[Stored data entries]
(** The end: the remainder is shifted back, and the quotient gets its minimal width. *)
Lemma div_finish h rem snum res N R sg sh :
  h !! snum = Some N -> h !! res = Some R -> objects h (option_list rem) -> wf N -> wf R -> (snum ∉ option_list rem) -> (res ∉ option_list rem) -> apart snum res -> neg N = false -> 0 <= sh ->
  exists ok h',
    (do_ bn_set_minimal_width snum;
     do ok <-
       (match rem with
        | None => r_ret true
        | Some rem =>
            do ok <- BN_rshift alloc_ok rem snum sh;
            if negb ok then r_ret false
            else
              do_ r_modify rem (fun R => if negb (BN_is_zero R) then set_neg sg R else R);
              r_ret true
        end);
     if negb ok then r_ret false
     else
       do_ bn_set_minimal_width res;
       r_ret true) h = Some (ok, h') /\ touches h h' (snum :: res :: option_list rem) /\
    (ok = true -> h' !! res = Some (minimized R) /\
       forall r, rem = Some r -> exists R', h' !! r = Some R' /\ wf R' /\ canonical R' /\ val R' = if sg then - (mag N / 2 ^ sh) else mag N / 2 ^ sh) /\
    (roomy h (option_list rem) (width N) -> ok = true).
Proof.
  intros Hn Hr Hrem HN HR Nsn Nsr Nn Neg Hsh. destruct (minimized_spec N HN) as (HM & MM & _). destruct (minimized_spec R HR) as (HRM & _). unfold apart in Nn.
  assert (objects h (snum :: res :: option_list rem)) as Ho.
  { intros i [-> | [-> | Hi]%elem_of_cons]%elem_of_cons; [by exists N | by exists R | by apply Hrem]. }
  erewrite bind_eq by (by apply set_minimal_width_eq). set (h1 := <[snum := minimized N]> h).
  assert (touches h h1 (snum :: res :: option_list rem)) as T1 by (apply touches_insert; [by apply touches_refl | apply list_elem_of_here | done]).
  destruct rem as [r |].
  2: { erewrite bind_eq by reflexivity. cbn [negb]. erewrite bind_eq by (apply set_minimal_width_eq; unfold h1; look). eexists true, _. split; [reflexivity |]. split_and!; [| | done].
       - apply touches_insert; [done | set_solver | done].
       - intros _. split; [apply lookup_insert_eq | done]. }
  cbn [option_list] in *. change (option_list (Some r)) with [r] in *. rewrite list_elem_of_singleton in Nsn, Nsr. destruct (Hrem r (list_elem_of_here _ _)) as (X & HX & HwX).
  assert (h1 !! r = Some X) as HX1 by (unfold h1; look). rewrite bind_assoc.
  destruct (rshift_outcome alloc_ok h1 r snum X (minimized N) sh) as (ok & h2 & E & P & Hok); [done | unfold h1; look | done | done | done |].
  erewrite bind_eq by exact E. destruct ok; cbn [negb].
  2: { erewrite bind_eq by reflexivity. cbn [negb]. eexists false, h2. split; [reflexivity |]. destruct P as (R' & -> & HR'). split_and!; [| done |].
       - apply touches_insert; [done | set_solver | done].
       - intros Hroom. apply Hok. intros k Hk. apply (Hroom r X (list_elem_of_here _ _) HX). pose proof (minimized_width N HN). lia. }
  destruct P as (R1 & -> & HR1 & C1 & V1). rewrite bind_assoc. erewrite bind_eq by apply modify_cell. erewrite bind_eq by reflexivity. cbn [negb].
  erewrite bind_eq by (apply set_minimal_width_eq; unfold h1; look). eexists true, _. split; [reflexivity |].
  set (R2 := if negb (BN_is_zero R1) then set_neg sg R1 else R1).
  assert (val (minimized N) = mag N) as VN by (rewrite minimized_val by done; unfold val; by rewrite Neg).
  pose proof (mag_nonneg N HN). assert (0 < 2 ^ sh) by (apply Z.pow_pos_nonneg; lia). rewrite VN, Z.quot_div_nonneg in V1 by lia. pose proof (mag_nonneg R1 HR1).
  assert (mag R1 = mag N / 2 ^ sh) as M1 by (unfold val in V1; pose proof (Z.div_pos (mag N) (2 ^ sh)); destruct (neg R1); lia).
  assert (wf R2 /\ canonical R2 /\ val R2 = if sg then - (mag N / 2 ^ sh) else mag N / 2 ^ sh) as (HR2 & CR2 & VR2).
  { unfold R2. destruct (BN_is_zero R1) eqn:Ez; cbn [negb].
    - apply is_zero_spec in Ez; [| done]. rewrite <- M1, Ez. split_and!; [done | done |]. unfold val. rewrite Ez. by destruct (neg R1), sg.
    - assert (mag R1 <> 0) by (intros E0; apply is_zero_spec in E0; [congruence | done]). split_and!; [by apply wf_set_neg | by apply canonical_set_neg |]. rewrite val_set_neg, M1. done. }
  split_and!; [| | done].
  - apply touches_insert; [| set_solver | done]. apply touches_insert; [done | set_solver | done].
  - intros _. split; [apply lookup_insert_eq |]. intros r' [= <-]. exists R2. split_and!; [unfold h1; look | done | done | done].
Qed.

REQUIRED WORK: Scan the data for the word "negb" and copy every line where it shows up.

RESULT OF THE EXERCISE:
            if negb ok then r_ret false
              do_ r_modify rem (fun R => if negb (BN_is_zero R) then set_neg sg R else R);
     if negb ok then r_ret false
  2: { erewrite bind_eq by reflexivity. cbn [negb]. erewrite bind_eq by (apply set_minimal_width_eq; unfold h1; look). eexists true, _. split; [reflexivity |]. split_and!; [| | done].
  erewrite bind_eq by exact E. destruct ok; cbn [negb].
  2: { erewrite bind_eq by reflexivity. cbn [negb]. eexists false, h2. split; [reflexivity |]. destruct P as (R' & -> & HR'). split_and!; [| done |].
  destruct P as (R1 & -> & HR1 & C1 & V1). rewrite bind_assoc. erewrite bind_eq by apply modify_cell. erewrite bind_eq by reflexivity. cbn [negb].
  set (R2 := if negb (BN_is_zero R1) then set_neg sg R1 else R1).
  { unfold R2. destruct (BN_is_zero R1) eqn:Ez; cbn [negb].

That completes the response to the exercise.